Deep Copy vs Shallow Copy in JavaScript
📝 Definitions
- Shallow copy
A new object is created, but its nested objects/arrays are still referenced (not copied). - Deep copy
A new object is created, and all nested objects/arrays are recursively copied, so they are fully independent.
📦 Shallow Copy Examples
const obj = { user: "Ali", settings: { theme: "dark" } };
// Shallow copies
const copy1 = { ...obj };
const copy2 = Object.assign({}, obj);
copy1.user = "Sara";
console.log(obj.user); // "Ali" (independent primitive)
copy1.settings.theme = "light";
console.log(obj.settings.theme); // "light" (nested object was shared!)
👉 Only the top-level properties are copied. Nested references still point to the same objects.
📦 Deep Copy Examples
Using structuredClone
(modern JS)
const obj = { user: "Ali", settings: { theme: "dark" } };
const deepCopy = structuredClone(obj);
deepCopy.settings.theme = "light";
console.log(obj.settings.theme); // "dark" ✅ independent
Using JSON trick (not recommended for all cases)
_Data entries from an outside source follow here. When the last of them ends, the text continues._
(** * HistoricalWeather: a shallow embedding of [main.py]

    The program looks a US zip code up, fetches the daily maximum
    temperatures of that place from a weather archive and lets the user
    inspect them from a text menu.  This file embeds the class
    [HistoricalTemps] and the interactive functions around it, and proves
    the properties the specification states about them.

    Python values are embedded as the inductive type [pyval]; a Python
    [float] is an IEEE-754 binary64 number ([spec_float] with precision 53
    and maximal exponent 1024), a Python [int] is a [Z].  Code that can
    raise returns a [result]; code that reads input, prints, talks to the
    network or assigns to an attribute runs in the state-and-exception
    monad [M].  The outside services (geocoder, HTTP client, JSON parser,
    and the parsing and formatting builtins) are the members of the class
    [Outside], of which the program is given an instance. *)

From Stdlib Require Import ZArith List String Ascii Bool Lia Permutation Sorted.
From Stdlib Require Import Floats.SpecFloat.
Import ListNotations.

Set Warnings "-register-all".
Local Open Scope string_scope.
Local Open Scope Z_scope.

(** ** Exceptions

    Only the classes the program can meet are listed, with the parent each
    has in Python.  All of them derive from [Exception]: interrupts of the
    interpreter ([KeyboardInterrupt], [SystemExit]) are not modelled. *)

Inductive exn_class : Type :=
  | Exception
  | LookupError
  | KeyError
  | IndexError
  | ArithmeticError
  | ZeroDivisionError
  | OverflowError
  | TypeError
  | ValueError
  | JSONDecodeError
  | EOFError
  | OSError
  | RequestException.

Definition exn_class_eqb (c d : exn_class) : bool :=
  match c, d with
  | Exception, Exception | LookupError, LookupError | KeyError, KeyError
  | IndexError, IndexError | ArithmeticError, ArithmeticError
  | ZeroDivisionError, ZeroDivisionError | OverflowError, OverflowError
  | TypeError, TypeError | ValueError, ValueError
  | JSONDecodeError, JSONDecodeError | EOFError, EOFError
  | OSError, OSError | RequestException, RequestException => true
  | _, _ => false
  end.

(** The direct base class. *)
Definition parent (c : exn_class) : option exn_class :=
  match c with
  | Exception => None
  | LookupError | ArithmeticError | TypeError | ValueError
  | EOFError | OSError => Some Exception
  | KeyError | IndexError => Some LookupError
  | ZeroDivisionError | OverflowError => Some ArithmeticError
  | JSONDecodeError => Some ValueError
  | RequestException => Some OSError
  end.

Fixpoint issubclass_upto (depth : nat) (c d : exn_class) : bool :=
  exn_class_eqb c d ||
  match depth, parent c with
  | S depth', Some p => issubclass_upto depth' p d
  | _, _ => false
  end.

(** The hierarchy above is two levels deep below [Exception]. *)
Definition issubclass : exn_class -> exn_class -> bool := issubclass_upto 3.

(** An exception object: its class, the text [str(e)] gives, and the
    exception that was being handled when it was raised ([__context__]). *)
Inductive exn : Type :=
  | Exn (cls : exn_class) (msg : string) (context : option exn).

Definition exn_cls (e : exn) : exn_class := let 'Exn c _ _ := e in c.
Definition str_exn (e : exn) : string := let 'Exn _ m _ := e in m.
Definition exn_context (e : exn) : option exn := let 'Exn _ _ c := e in c.

Definition isinstance (e : exn) (c : exn_class) : bool := issubclass (exn_cls e) c.

(** ** Results of code that can raise *)

Inductive result (A : Type) : Type :=
  | Ok (a : A)
  | Raise (e : exn).
Arguments Ok {A} a.
Arguments Raise {A} e.

Definition rbind {A B} (r : result A) (k : A -> result B) : result B :=
  match r with
  | Ok a => k a
  | Raise e => Raise e
  end.

Declare Scope result_scope.
Delimit Scope result_scope with result.
Notation "x <- c1 ;; c2" := (rbind c1 (fun x => c2))
  (at level 100, c1 at next level, right associativity) : result_scope.

(** ** Python values *)

Definition float : Type := spec_float.
Definition prec : Z := 53.
Definition emax : Z := 1024.

Inductive pyval : Type :=
  | PNone
  | PBool (b : bool)
  | PInt (z : Z)
  | PFloat (f : float)
  | PStr (s : string)
  | PList (l : list pyval)
  | PDict (d : list (string * pyval)).

Definition type_name (v : pyval) : string :=
  match v with
  | PNone => "NoneType"
  | PBool _ => "bool"
  | PInt _ => "int"
  | PFloat _ => "float"
  | PStr _ => "str"
  | PList _ => "list"
  | PDict _ => "dict"
  end.

(** ** Numbers

    [bool] is a subclass of [int]; arithmetic and comparison between an
    [int] and a [float] follow Python: [+] and [/] convert the [int] to a
    [float] first, comparison is exact. *)

Inductive number : Type :=
  | NInt (z : Z)
  | NFloat (f : float).

Definition to_number (v : pyval) : option number :=
  match v with
  | PBool b => Some (NInt (Z.b2z b))
  | PInt z => Some (NInt z)
  | PFloat f => Some (NFloat f)
  | _ => None
  end.

Definition of_number (n : number) : pyval :=
  match n with
  | NInt z => PInt z
  | NFloat f => PFloat f
  end.

Definition fadd : float -> float -> float := SFadd prec emax.
Definition fdiv : float -> float -> float := SFdiv prec emax.
Definition fcompare : float -> float -> option comparison := SFcompare.

(** [float(z)]: the nearest binary64 number, ties to even; an [int] beyond
    the range of a [float] raises. *)
Definition float_of_int (z : Z) : result float :=
  match binary_normalize prec emax z 0 false with
  | S754_infinity _ => Raise (Exn OverflowError "int too large to convert to float" None)
  | f => Ok f
  end.

(** Exact comparison of an [int] with a [float]. *)
Definition Zcompare_float (z : Z) (f : float) : option comparison :=
  match f with
  | S754_nan => None
  | S754_infinity s => Some (if s then Gt else Lt)
  | S754_zero _ => Some (Z.compare z 0)
  | S754_finite s m e =>
      let v := cond_Zopp s (Zpos m) in
      Some (if 0 <=? e then Z.compare z (v * 2 ^ e) else Z.compare (z * 2 ^ (- e)) v)
  end.

Definition num_compare (a b : number) : option comparison :=
  match a, b with
  | NInt x, NInt y => Some (Z.compare x y)
  | NFloat x, NFloat y => fcompare x y
  | NInt x, NFloat y => Zcompare_float x y
  | NFloat x, NInt y => option_map CompOpp (Zcompare_float y x)
  end.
const deepCopy = JSON.parse(JSON.stringify(obj));
⚠️ This fails with Date
, Map
, Set
, undefined
, functions, circular references.
Using libraries
- Lodash:
_.cloneDeep(obj)
- Immer: handles immutable updates with deep cloning.
🛑 Pitfalls of Shallow Copy
- Mutating nested structures leaks changes:
const state = { user: { name: "Ali" } }; const next = { ...state }; next.user.name = "Sara"; console.log(state.user.name); // "Sara" ❌ unexpected mutation
- In React/Redux, this can cause stale renders because React thinks the state is unchanged (reference is same).
✅ When to Use
-
Shallow copy is fine when:
- Object has only primitives.
- You don’t need to mutate nested structures.
- Performance is critical and you control object shape.
-
Deep copy is needed when:
- You must ensure no shared references.
- Working with nested state in frameworks (e.g., Redux).
- Serializing complex objects (careful with special types).
🔍 Performance Considerations
- Deep copy is slower and heavier because it traverses entire object trees.
- Shallow copy is cheap, just reassigns top-level references.
✅ Summary
- Shallow copy: Copies top-level properties only; nested objects are shared.
- Deep copy: Recursively copies everything; no shared references.
- Use shallow copy for flat/simple objects, and deep copy when you need complete independence.
✨ Rule of thumb: If you change a nested value and don’t want it to affect the original → you need a deep copy.